C'è però un sorprendente ritorno: nel 2008, infatti, superati i 50 anni, torna in campo fra i Dilettanti con l'Arquata di Arquata del Tronto. Con la formazione marchigiana, che milita in Prima Categoria, vince il campionato e ottiene l'approdo in Promozione.
I PROBLEMI ALLA SCHIENA E IL DELICATO INTERVENTO
Nella vita privata, dopo esser stato sposato in prime nozze con Paola Vincenzoni, Stefano si è follemente innamorato della bella modella Laura Speranza. La coppia ha convissuto per 18 lunghi anni, ed è convolata a nozze nel 2011. Dalla loro relazione sono nati 4 figli: Andrea, che per un breve periodo ha inseguito anche il sogno di diventare un calciatore professionista, dopo gli esordi con i Giovanissimi della Lazio, guidato da Simone Inzaghi, Virginia, Vittoria Maria e Alberto.

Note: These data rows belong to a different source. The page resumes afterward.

(** The winner of an in-bounds, non-empty scan, with its continuity. *)
Lemma find_best_border_line_winner (roi_mask : ndarray) (axis : Z)
  (scan_range : py_range) :
  range_elems scan_range <> [] ->
  in_bounds roi_mask axis scan_range ->
  exists best c,
    _find_best_border_line roi_mask axis scan_range = Ok best /\
    In best (range_elems scan_range) /\
    continuity roi_mask axis best = Ok c /\ 0 <= c /\
    forall j cj, In j (range_elems scan_range) ->
      continuity roi_mask axis j = Ok cj ->
      fle (score scan_range cj j) (score scan_range c best) = true.
Proof.
  intros Hne Hb.
  assert (Hsc : forall i, In i (range_elems scan_range) ->
            score_at roi_mask axis scan_range i =
            Ok (score_or_zero roi_mask axis scan_range i)).
  { intros i Hi. unfold score_or_zero.
    destruct (score_at_in_bounds roi_mask axis scan_range i (Hb i Hi)) as [s ->].
    reflexivity. }
  destruct (argmax_last_scan _ _ _ _ Hne Hsc)
    as [best [pre [post [Hbest [Hl [Hmax _]]]]]].
  assert (Hin : In best (range_elems scan_range)).
  { rewrite Hl. apply in_or_app. right. now left. }
  destruct (continuity_in_bounds roi_mask axis best (Hb best Hin)) as [c Hc].
  exists best, c.
  split; [rewrite (find_best_border_line_fold _ _ _ _ Hne Hsc); now rewrite Hbest|].
  split; [exact Hin|]. split; [exact Hc|].
  split; [now apply continuity_nonneg in Hc|].
  intros j cj Hj Hcj. pose proof (Hmax j Hj) as H.
  unfold score_or_zero, score_at in H. now rewrite Hcj, Hc in H.
Qed.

Ritiratosi dal calcio giocato, l'ex numero uno bianconero si è dedicato a molteplici attività. Ha inseguito il sogno di una carriera politica, venendo anche candidato da Alleanza Nazionale per le Elezioni europee del 1999, ha fatto l'attore, con l'interpretazione di se stesso nel mediometraggio autobiografico a scopo benefico 'Ho parato la luna', di Ornella Barreca, e spesso è stato opinionista calcistico in tv. Nel 2003 ha anche partecipato al reality show 'L'Isola dei Famosi'.
I tifosi lo hanno potuto rivedere anche in campo con le Leggende bianconere e della Nazionale. Negli ultimi anni ha tuttavia avuto seri problemi alla schiena, che lo hanno costretto a finire sotto i ferri nel 2019. Tacconi, come lui stesso ha rivelato in tv, si è sottoposto ad un delicato intervento.
"Avevo problemi a due vertebre, - ha raccontato a 'Pomeriggio 5' su 'Canale 5' - mi hanno detto: 'O ti operi o resti sulla sedie a rotelle'. È stato allora che ho iniziato ad avere una serie di paure".
"In pratica - spiega a 'Che tempo che fa' su 'Rai Uno' - non avevo più il disco. Così mi hanno messo un perno in acciaio, con 4 viti. Il calcio ti dà, il calcio ti toglie".
Superato un periodo difficile, che complice la pandemia, lo ha fatto a lungo riflettere sulla vita e dire: "Non so quanto ancora mi resti", e valutare una proposta proveniente dalla Cina, alla fine ha deciso di restare in Italia per amore della famiglia.
"Non voglio perdere mia moglie. Laura e i miei figli sono tutta la mia vita. - ha dichiarato al settimanale 'Di Più' - Sono in trattative per entrare nella dirigenza di una squadra piemontese, il Verbania. Giocano in Serie D ma hanno grande qualità. Inoltre l'estate prossima prenderemo in gestione un hotel di mare con annesso ristorante, sarà un modo per ritrovarci e stare insieme con i nostri figli".
La cucina è rimasta sempre, del resto, la sua grande passione.
"Mi ha sempre appassionato cucinare, le penne alla norcina sono il mio piatto, con salsiccia umbra, peperoncino e panna. Con mio figlio Andrea abbiamo anche aperto una cantina di vini".
Stefano si pone nuovi obiettivi per il futuro, mentre guarda al suo passato con il sorriso.
"Ho giocato negli anni migliori - sottolinea - Quando io paravo nel calcio italiano c'erano tutti i migliori: ho giocato con Michel, e affrontato Maradona, Falcão, Zico, Passarella, Bertoni, Cerezo...".
E ai giovani che non l'hanno mai visto in azione ama sempre ricordare:
"Non sono io secondo a Buffon, ma Gigi secondo a me. A parte il Mondiale, con la Juventus in Europa lui non ha vinto nulla. Io invece sono l'unico portiere italiano che ha vinto tutte le competizioni nazionali e internazionali".